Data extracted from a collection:

-- -- --

Lemma try_run c (s : State W) :
  try c s = (mkState (handle c (world s)).1
                     (log s ++ [(c, errOf (handle c (world s)).2)])
                     (users s),
             (handle c (world s)).2).
Proof.
  unfold try. rewrite bind_run, call_run.
  by destruct ((handle c (world s)).2).
Qed.

(** *** Stopping at the first error *)

Lemma tracks_ret {A} (a : A) : tracks (mret a : M A).
Proof.
  intros s. exists []. simpl. rewrite app_nil_r. repeat split. constructor.
Qed.

Lemma tracks_bind {A B} (m : M A) (f : A → M B) :
  tracks m → (∀ a, tracks (f a)) → tracks (m ≫= f).
Proof.
  intros Hm Hf s. rewrite bind_run.
  destruct (Hm s) as (t1 & Hlog1 & Hw1 & Hff1).
  destruct (m s) as [s1 [e|a]]; simpl in *.
  - exists t1. done.
  - destruct (Hf a s1) as (t2 & Hlog2 & Hw2 & Hff2).
    exists (t1 ++ t2). rewrite Hlog2, Hlog1, Hw2, Hw1, replay_app, app_assoc.
    repeat split.
    destruct ((f a s1).2) as [e|b]; simpl in *.
    + destruct Hff2 as (t0 & c & -> & Ht0 & Hsw).
      exists (t1 ++ t0), c. rewrite app_assoc. repeat split; [|done].
      by apply Forall_app.
    + by apply Forall_app.
Qed.

Lemma swallowed_other c e :
  (∀ u, c ≠ CreateUser u) → swallowed (c, e) = false.
Proof. intros Hc. destruct c; try done. by destruct (Hc u). Qed.

Lemma tracks_try c : (∀ u, c ≠ CreateUser u) → tracks (try c).
Proof.
  intros Hc s. rewrite try_run. simpl. eexists. repeat split.
  destruct ((handle c (world s)).2) as [e|a] eqn:Hr; simpl.
  - exists [], c. split; [done|]. split; [constructor|].
    exact (swallowed_other c (Some e) Hc).
  - constructor; [by left | constructor].
Qed.

Lemma tracks_addUser u : tracks (addUser u).
Proof.
  intros s. unfold addUser. rewrite bind_run, call_run.
  exists [(CreateUser u, errOf (handle (CreateUser u) (world s)).2)].
  destruct ((handle (CreateUser u) (world s)).2) as [e|a] eqn:Hr; simpl.
  - destruct (isConflict e) eqn:He; simpl; (split; [done|]); (split; [done|]).
    + constructor; [|constructor]. right. by destruct e.
    + exists [], (CreateUser u). split; [done|]. split; [constructor|].
      by destruct e.
  - split; [done|]. split; [done|]. constructor; [by left | constructor].
Qed.

Lemma tracks_foldM {A B} (body : B → A → M B) l b :
  (∀ b x, tracks (body b x)) → tracks (foldM body l b).
Proof.
  intros Hbody. revert b. induction l as [|x l IH]; intros b; simpl.
  - apply tracks_ret.
  - apply tracks_bind; [apply Hbody | apply IH].
Qed.

Lemma tracks_forEach {A} (l : list A) (body : A → M unit) :
  (∀ x, tracks (body x)) → tracks (forEach l body).
Proof. intros. by apply tracks_foldM. Qed.

(** Decompose a computation along its binds, loops and branches. *)
Ltac step_tracks :=
  first
    [ apply tracks_ret
    | apply tracks_addUser
    | match goal with
      | |- tracks (try ?c) => apply (tracks_try c); done
      end
    | apply tracks_forEach; intros
    | apply tracks_foldM; intros
    | apply tracks_bind; [|intros]
    | match goal with
      | |- tracks (match ?x with _ => _ end) => destruct x
      | |- tracks (if ?b then _ else _) => destruct b
      end ].

Ltac solve_tracks := repeat step_tracks.

Context (cfg : Config).

Lemma tracks_collect query : tracks (collect cfg query).
Proof.
  unfold collect, getGoogleGroupsAndUsers, getAWSGroupsAndUsers,
    collectGroup, collectMember, probeMember.
  solve_tracks.
Qed.

Lemma tracks_applyChanges sn : tracks (applyChanges (W:=W) sn).
Proof.
  unfold applyChanges, deleteUsers, updateUsers, addUsers, addGroups,
    equalGroups, deleteGroups.
  solve_tracks.
Qed.

Lemma tracks_SyncGroupsUsers query : tracks (SyncGroupsUsers cfg query).
Proof.
  apply tracks_bind; [apply tracks_collect | apply tracks_applyChanges].
Qed.

(** *** Which calls a step makes *)

Lemma emits_ret {A} P (a : A) : emits P (mret a : M A).
Proof. intros s. exists []. simpl. rewrite app_nil_r. split; [done | constructor]. Qed.

Lemma emits_bind {A B} P (m : M A) (f : A → M B) :
  emits P m → (∀ a, emits P (f a)) → emits P (m ≫= f).
Proof.
  intros Hm Hf s. rewrite bind_run.
  destruct (Hm s) as (t1 & Hlog1 & Ht1).
  destruct (m s) as [s1 [e|a]]; simpl in *.
  - exists t1. done.
  - destruct (Hf a s1) as (t2 & Hlog2 & Ht2).
    exists (t1 ++ t2). rewrite Hlog2, Hlog1, app_assoc.
    split; [done | by apply Forall_app].
Qed.

Lemma emits_try (P : Call → bool) c : P c = true → emits P (try c).
Proof.
  intros Hc s. rewrite try_run. simpl. eexists. split; [done|].
  constructor; [done | constructor].
Qed.

Lemma emits_addUser (P : Call → bool) u :
  P (CreateUser u) = true → emits P (addUser u).
Proof.
  intros Hc s. unfold addUser. rewrite bind_run, call_run.
  exists [(CreateUser u, errOf (handle (CreateUser u) (world s)).2)].
  split; [|constructor; [done | constructor]].
  destruct ((handle (CreateUser u) (world s)).2) as [e|a]; simpl; [|done].
  by destruct (isConflict e).
Qed.

Lemma emits_foldM {A B} P (body : B → A → M B) l b :
  (∀ b x, emits P (body b x)) → emits P (foldM body l b).
Proof.
  intros Hbody. revert b. induction l as [|x l IH]; intros b; simpl.
  - apply emits_ret.
  - apply emits_bind; [apply Hbody | apply IH].
Qed.

Lemma emits_forEach {A} P (l : list A) (body : A → M unit) :
  (∀ x, emits P (body x)) → emits P (forEach l body).
Proof. intros. by apply emits_foldM. Qed.

Ltac step_emits :=
  first
    [ apply emits_ret
    | apply emits_addUser; reflexivity
    | match goal with
      | |- emits ?P (try ?c) => apply (emits_try P c); reflexivity
      end
    | apply emits_forEach; intros
    | apply emits_foldM; intros
    | apply emits_bind; [|intros]
    | match goal with
      | |- emits _ (match ?x with _ => _ end) => destruct x
      | |- emits _ (if ?b then _ else _) => destruct b
      end ].

Ltac solve_emits := repeat step_emits.

Lemma emits_collect query : emits (allowed 0) (collect cfg query).
Proof.
  unfold collect, getGoogleGroupsAndUsers, getAWSGroupsAndUsers,
    collectGroup, collectMember, probeMember.
  solve_emits.
Qed.

Lemma emits_deleteUsers l : emits (allowed 1) (deleteUsers (W:=W) l).
Proof. unfold deleteUsers. solve_emits. Qed.

Lemma emits_updateUsers l : emits (allowed 2) (updateUsers (W:=W) l).
Proof. unfold updateUsers. solve_emits. Qed.

Lemma emits_addUsers l : emits (allowed 3) (addUsers (W:=W) l).
Proof. unfold addUsers. solve_emits. Qed.

Lemma emits_addGroups ggu l : emits (allowed 4) (addGroups (W:=W) ggu l).
Proof. unfold addGroups. solve_emits. Qed.

Lemma emits_equalGroups ggu del l : emits (allowed 5) (equalGroups (W:=W) ggu del l).
Proof. unfold equalGroups. solve_emits. Qed.

Lemma emits_deleteGroups l : emits (allowed 6) (deleteGroups (W:=W) l).
Proof. unfold deleteGroups. solve_emits. Qed.

(** *** Steps in sequence *)

Lemma phased_last {A} P (m : M A) : emits P m → phased [P] m.
Proof.
  intros Hm s. destruct (Hm s) as (t & Hlog & Ht).
  exists [t]. simpl. rewrite app_nil_r. split; [done|].
  constructor; [done | constructor].
Qed.

Lemma Forall2_nils (Ps : list (Call → bool)) :
  Forall2 (λ P t, Forall (λ ev : Event, P ev.1 = true) t) Ps
          (replicate (length Ps) []).
Proof. induction Ps; simpl; constructor; [constructor | done]. Qed.

Lemma concat_nils n : concat (replicate n ([] : list Event)) = [].
Proof. induction n; simpl; done. Qed.

Lemma phased_bind {A B} P Ps (m : M A) (f : A → M B) :
  emits P m → (∀ a, phased Ps (f a)) → phased (P :: Ps) (m ≫= f).
Proof.
  intros Hm Hf s. rewrite bind_run.
  destruct (Hm s) as (t1 & Hlog1 & Ht1).
  destruct (m s) as [s1 [e|a]]; simpl in *.
  - exists (t1 :: replicate (length Ps) []). simpl.
    rewrite concat_nils, app_nil_r. split; [done|].
    constructor; [done | apply Forall2_nils].
  - destruct (Hf a s1) as (ts & Hlog2 & Hts).
    exists (t1 :: ts). simpl. rewrite Hlog2, Hlog1, app_assoc.
    split; [done | by constructor].
Qed.

Lemma phased_applyChanges sn :
  phased [allowed 1; allowed 2; allowed 3; allowed 4; allowed 5; allowed 6]
         (applyChanges (W:=W) sn).
Proof.
  unfold applyChanges.
  apply phased_bind; [apply emits_deleteUsers | intros _].
  apply phased_bind; [apply emits_updateUsers | intros _].
  apply phased_bind; [apply emits_addUsers | intros _].
  apply phased_bind; [apply emits_addGroups | intros _].
  destruct (getGroupUsersOperations _ _) as [deleteUsersFromGroup ?].
  apply phased_bind; [apply emits_equalGroups | intros _].
  apply phased_last, emits_deleteGroups.
Qed.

-- -- --

* _Task to complete_
Your task is to gather all lines from the entries above that hold the word "Hbody".

* _Task output_
  intros Hbody. revert b. induction l as [|x l IH]; intros b; simpl.
  - apply tracks_bind; [apply Hbody | apply IH].
  intros Hbody. revert b. induction l as [|x l IH]; intros b; simpl.
  - apply emits_bind; [apply Hbody | apply IH].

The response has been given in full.